1241
votes

What is the difference between the remap, noremap, nnoremap and vnoremap mapping commands in Vim?

3
Caution, vnoremap and vmap work in Visual AND Select mode. To have a mapping only in Visual mode, use xmap and xnoremap.Benoit

3 Answers

1802
votes

remap is an option that makes mappings work recursively. By default it is on and I'd recommend you leave it that way. The rest are mapping commands, described below:

:map and :noremap are recursive and non-recursive versions of the various mapping commands. For example, if we run:

:map j gg           (moves cursor to first line)
:map Q j            (moves cursor to first line)
:noremap W j        (moves cursor down one line)

Then:

  • j will be mapped to gg.
  • Q will also be mapped to gg, because j will be expanded for the recursive mapping.
  • W will be mapped to j (and not to gg) because j will not be expanded for the non-recursive mapping.

Now remember that Vim is a modal editor. It has a normal mode, visual mode and other modes.

For each of these sets of mappings, there is a mapping that works in normal, visual, select and operator modes (:map and :noremap), one that works in normal mode (:nmap and :nnoremap), one in visual mode (:vmap and :vnoremap) and so on.

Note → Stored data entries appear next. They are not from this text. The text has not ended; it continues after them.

Lemma start_room : zlen (frames ps) + header_size ≤ size sgm0.
Proof using I0.
  pose proof (inv_used _ _ _ I0) as Hu. pose proof (inv_room _ _ _ I0) as Hr.
  destruct eos; [by rewrite used_true, used_false in Hu|]. specialize (Hr eq_refl). by rewrite used_false in Hr.
Qed.

(** The bytes after the frames: the mark, if there is one, and the free space. *)
Lemma start_mark :
  ∃ mb rest, r_mem (buffer sgm0) = frames ps ++ mb ++ rest ∧ (zlen mb = if eos then header_size else 0) ∧
    (eos = true → marked mb).
Proof using I0.
  pose proof start_room as Hframes.
  destruct (inv_frames _ _ _ I0) as [rest Hm]. destruct eos eqn:He.
  - pose proof (inv_len _ _ _ I0) as Hlen. rewrite Hm, length_app in Hlen.
    destruct (cut_at rest 0 header_size) as ([|? ?] & mb & rest' & Hr & Hz & Hmb); [size_lia..| |done].
    exists mb, rest'. rewrite Hm, Hr. split; [done|]. split; [done|]. intros _.
    destruct (fields_cut mb) as (f & v & d & s & c & -> & ? & ? & ? & ? & ?); [size_lia|].
    destruct (inv_eos _ _ _ I0 eq_refl) as [Hfl Hsz]. rewrite Hm, Hr in Hfl, Hsz. cbn [app] in Hfl, Hsz.
    rewrite get_flags_fields in Hfl by done. rewrite get_size_fields in Hsz by done.
    injection Hfl as Hfl. injection Hsz as Hsz. by exists f, v, d, s, c.
  - exists [], rest. by rewrite Hm.
Qed.

Lemma start_conc : ∃ g, conc_inv lo ps (State sgm0 []) g.
Proof using All.
  destruct start_mark as (mb & rest & Hm & Hmb & Hmark). pose proof start_room as Hframes. exists (Ghost (stored_slot <$> ps) eos None mb rest).
  assert (Hall : Forall (λ sl, sl_stage sl = None) (stored_slot <$> ps)).
  { apply Forall_fmap, Forall_true. done. }
  split; simpl; try done.
  - destruct I0. split; simpl; rewrite ?stored_payloads, ?length_fmap; try done.
    + by rewrite Hm, stored_blocks.
    + intros i sl Hi. rewrite list_lookup_fmap in Hi. destruct (ps !! i); [|done]. by injection Hi as <-.
    + intros Hnil He. apply inv_fresh; [by destruct ps|done].
    + rewrite finished_entries, stored_payloads by done. exact inv_index.
  - exists []. by rewrite app_nil_r.
  - intros i sl t Hi Ho. rewrite list_lookup_fmap in Hi. destruct (ps !! i); [|done]. by injection Hi as <-.
  - intros i j sl sl' t Hi _ Ho. rewrite list_lookup_fmap in Hi. destruct (ps !! i); [|done]. by injection Hi as <-.
Qed.
End start.

Section spec.
Context (lo : Z) (ps : list bytes) (sgm0 : segment).
(** The calls start on a segment that holds [ps] and whose index has a slot for
    every payload of [lo] bytes or more that fits. *)
Context (Hlo : 0 ≤ lo) (I0 : seg_inv sgm0 ps false) (Hps : Forall (λ p, lo ≤ zlen p) ps).
Context (Hroom : index_entry_size * ((size sgm0 - header_size) / (header_size + lo)) ≤ zlen (r_mem (index sgm0))).
Implicit Types (st : state).

Abbreviation reached := (reachable lo (State sgm0 [])).

Lemma start_inv : ∃ g, conc_inv lo ps (State sgm0 []) g.
Proof using I0 Hps Hroom. exact (start_conc lo ps sgm0 false I0 Hps Hroom). Qed.

Lemma reached_inv st : reached st → ∃ g, conc_inv lo ps st g.
Proof using All.
  intros Hr. destruct start_inv as [g I]. destruct (reachable_inv lo ps Hlo _ _ _ I Hr) as (g' & I' & _).
  by exists g'.
Qed.

(** ** Every call returns *)

(** [C13]: In a calm execution of [segment_write] and [segment_read], whatever
    happens next, a call starting, any call making its next access, or a sync,
    meets no undefined behaviour; a write that has returned returned the
    length of its payload, [ELEOS] or [ELLOCK]; a read that has returned
    returned [ELNORD], [ELINVHD] or the length of a payload to which its frame
    points. Assumed: the segment starts open, with the invariant, without an
    end mark, and with payloads of at least [lo] bytes; every payload written
    has at least [lo] bytes, and the mapped index has a slot for every payload
    of that length that fits; the execution is calm: before each event at most
    one write has not yet claimed its frame, or the frames of all such writes
    fit together with an end mark. [racing_marks_overrun] is an execution that
    is not calm and has undefined behaviour. *)
Theorem concurrent_calls_are_safe st ev :
  reached st → calm st = true → event_ok lo ev →
  (∃ st', exec_event ev st = Ok st') ∧
  (∀ t buf rc, st_calls st !! t = Some (Write buf (W_return rc)) → rc ∈ [zlen buf; ELEOS; ELLOCK]) ∧
  (∀ t off fr rc fr', st_calls st !! t = Some (Read off fr (R_return rc fr')) →
     rc ∈ [ELNORD; ELINVHD] ∨ ∃ p, rc = zlen p ∧ frame_payload (buffer (st_segment st)) fr' = Ok p).
Proof using All.
  intros Hr Hcalm Hev. destruct (reached_inv st Hr) as [g I].
  destruct (event_inv lo ps Hlo _ _ _ I Hcalm Hev) as (st' & _ & Hrun & _). split_and!.
  - by exists st'.
  - intros t buf rc Ht. destruct (ci_calls _ _ _ _ I _ _ Ht) as [_ [Hrc|(i & sl & Hi & Ho)]]; [set_solver|].
    pose proof (ci_owner _ _ _ _ I _ _ _ Hi Ho) as Ht'. rewrite Ht in Ht'. unfold owner_pc in Ht'.
    destruct (sl_stage sl); [done|]. injection Ht' as -> ->. left.
  - intros t off fr rc fr' Ht. destruct (ci_calls _ _ _ _ I _ _ Ht) as [_ [Hrc|(sl & Hi & Hp & -> & ->)]]; [by left|].
    right. exists (sl_payload sl). split; [done|]. by apply (published_header lo _ _ _ _ (ci_layout _ _ _ _ I) Hi).
Qed.

(** [C5]: Whatever the interleaving of calls of [segment_write] and
    [segment_read] and moves of the synced offset in a calm execution, when
    every call has returned the segment is one that sequential calls leave: it
    holds the payloads it held at the start and then, in some order, each
    payload of each call of [segment_write] that returned its length, once,
    and nothing else. Assumed: the segment starts open, with the invariant,
    without an end mark, and with payloads of at least [lo] bytes; every
    payload written has at least [lo] bytes, and the mapped index has a slot
    for every payload of that length that fits; the execution is calm: before
    each event at most one write has not yet claimed its frame, or the frames
    of all such writes fit together with an end mark. Without calm it fails
    ([racing_marks_overrun]); mqlog.c, which writes under its mutex, is always
    calm. *)
Theorem concurrent_writes_linearize st :
  reached st → forallb returned (st_calls st) = true →
  ∃ ws eos, seg_inv (st_segment st) (ps ++ ws) eos ∧ ws ≡ₚ written (st_calls st).
Proof using All.
  intros Hr Hq. destruct (reached_inv st Hr) as [g I].
  destruct (quiet_written _ _ _ _ I Hq) as (ws & Hws & Hperm). exists ws, (g_eos g). split; [|done].
  rewrite <- Hws. by apply (quiet_seg_inv lo ps Hlo).
Qed.

(** [C14]: What a read returns stays: in a calm execution, once a call of
    [segment_read] has returned a frame of a payload, the frame points to that
    payload in every state reached by going on with calm events, whatever the
    concurrent writers do. Assumed: the segment starts open, with the
    invariant, without an end mark, and with payloads of at least [lo] bytes;
    every payload written has at least [lo] bytes, and the mapped index has a
    slot for every payload of that length that fits; the execution is calm:
    before each event at most one write has not yet claimed its frame, or the
    frames of all such writes fit together with an end mark. *)
Theorem concurrent_reads_are_stable st st' t off fr rc fr' :
  reached st → st_calls st !! t = Some (Read off fr (R_return rc fr')) → 0 ≤ rc → reachable lo st st' →
  ∃ p, rc = zlen p ∧ frame_payload (buffer (st_segment st)) fr' = Ok p ∧
    frame_payload (buffer (st_segment st')) fr' = Ok p.
Proof using All.
  intros Hr Ht Hrc Hr'. destruct (reached_inv st Hr) as [g I].
  destruct (reachable_inv lo ps Hlo _ _ _ I Hr') as (g' & I' & Hext).
  destruct (ci_calls _ _ _ _ I _ _ Ht) as [_ [Hin|(sl & Hi & Hp & -> & ->)]].
  { rewrite !elem_of_cons in Hin. unfold ELNORD, ELINVHD in Hin. destruct Hin as [->|[->|Hin]]; [lia|lia|].
    by apply elem_of_nil in Hin. }
  exists (sl_payload sl). split; [done|].
  destruct (published_header lo _ _ _ _ (ci_layout _ _ _ _ I) Hi Hp) as (_ & _ & Hf). split; [done|].
  destruct (ext_slots _ _ _ _ Hext _ _ Hi) as (sl' & Hi' & Hp' & _ & Hpub).
  destruct (published_header lo _ _ _ _ (ci_layout _ _ _ _ I') Hi' (Hpub Hp)) as (_ & _ & Hf').
  rewrite (ext_offset _ _ _ _ Hext _ _ Hi), Hp' in Hf'. unfold frame_at in *.
  by rewrite (ext_base _ _ _ _ Hext) in Hf'.
Qed.
End spec.

(** ** A lost race is another call's success *)

Abbreviation w_of st := (w_offset_pair (st_segment st)).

For more guidance on this, see:

:help :map
:help :noremap
:help recursive_mapping
:help :map-modes
331
votes

I think the Vim documentation should've explained the meaning behind the naming of these commands. Just telling you what they do doesn't help you remember the names.

map is the "root" of all recursive mapping commands. The root form applies to "normal", "visual+select", and "operator-pending" modes. (I'm using the term "root" as in linguistics.)

noremap is the "root" of all non-recursive mapping commands. The root form applies to the same modes as map. (Think of the nore prefix to mean "non-recursive".)

(Note that there are also the ! modes like map! that apply to insert & command-line.)

See below for what "recursive" means in this context.

Prepending a mode letter like n modify the modes the mapping works in. It can choose a subset of the list of applicable modes (e.g. only "visual"), or choose other modes that map wouldn't apply to (e.g. "insert").

Use help map-modes will show you a few tables that explain how to control which modes the mapping applies to.

Mode letters:

  • n: normal only
  • v: visual and select
  • o: operator-pending
  • x: visual only
  • s: select only
  • i: insert
  • c: command-line
  • l: insert, command-line, regexp-search (and others. Collectively called "Lang-Arg" pseudo-mode)

"Recursive" means that the mapping is expanded to a result, then the result is expanded to another result, and so on.

The expansion stops when one of these is true:

  1. the result is no longer mapped to anything else.
  2. a non-recursive mapping has been applied (i.e. the "noremap" [or one of its ilk] is the final expansion).

At that point, Vim's default "meaning" of the final result is applied/executed.

"Non-recursive" means the mapping is only expanded once, and that result is applied/executed.

Example:

 nmap K H
 nnoremap H G
 nnoremap G gg

The above causes K to expand to H, then H to expand to G and stop. It stops because of the nnoremap, which expands and stops immediately. The meaning of G will be executed (i.e. "jump to last line"). At most one non-recursive mapping will ever be applied in an expansion chain (it would be the last expansion to happen).

The mapping of G to gg only applies if you press G, but not if you press K. This mapping doesn't affect pressing K regardless of whether G was mapped recursively or not, since it's line 2 that causes the expansion of K to stop, so line 3 wouldn't be used.

23
votes

One difference is that:

  • :map does nvo == normal + (visual + select) + operator pending
  • :map! does ic == insert + command-line mode

as stated on help map-modes tables.

So: map does not map to all modes.

To map to all modes you need both :map and :map!.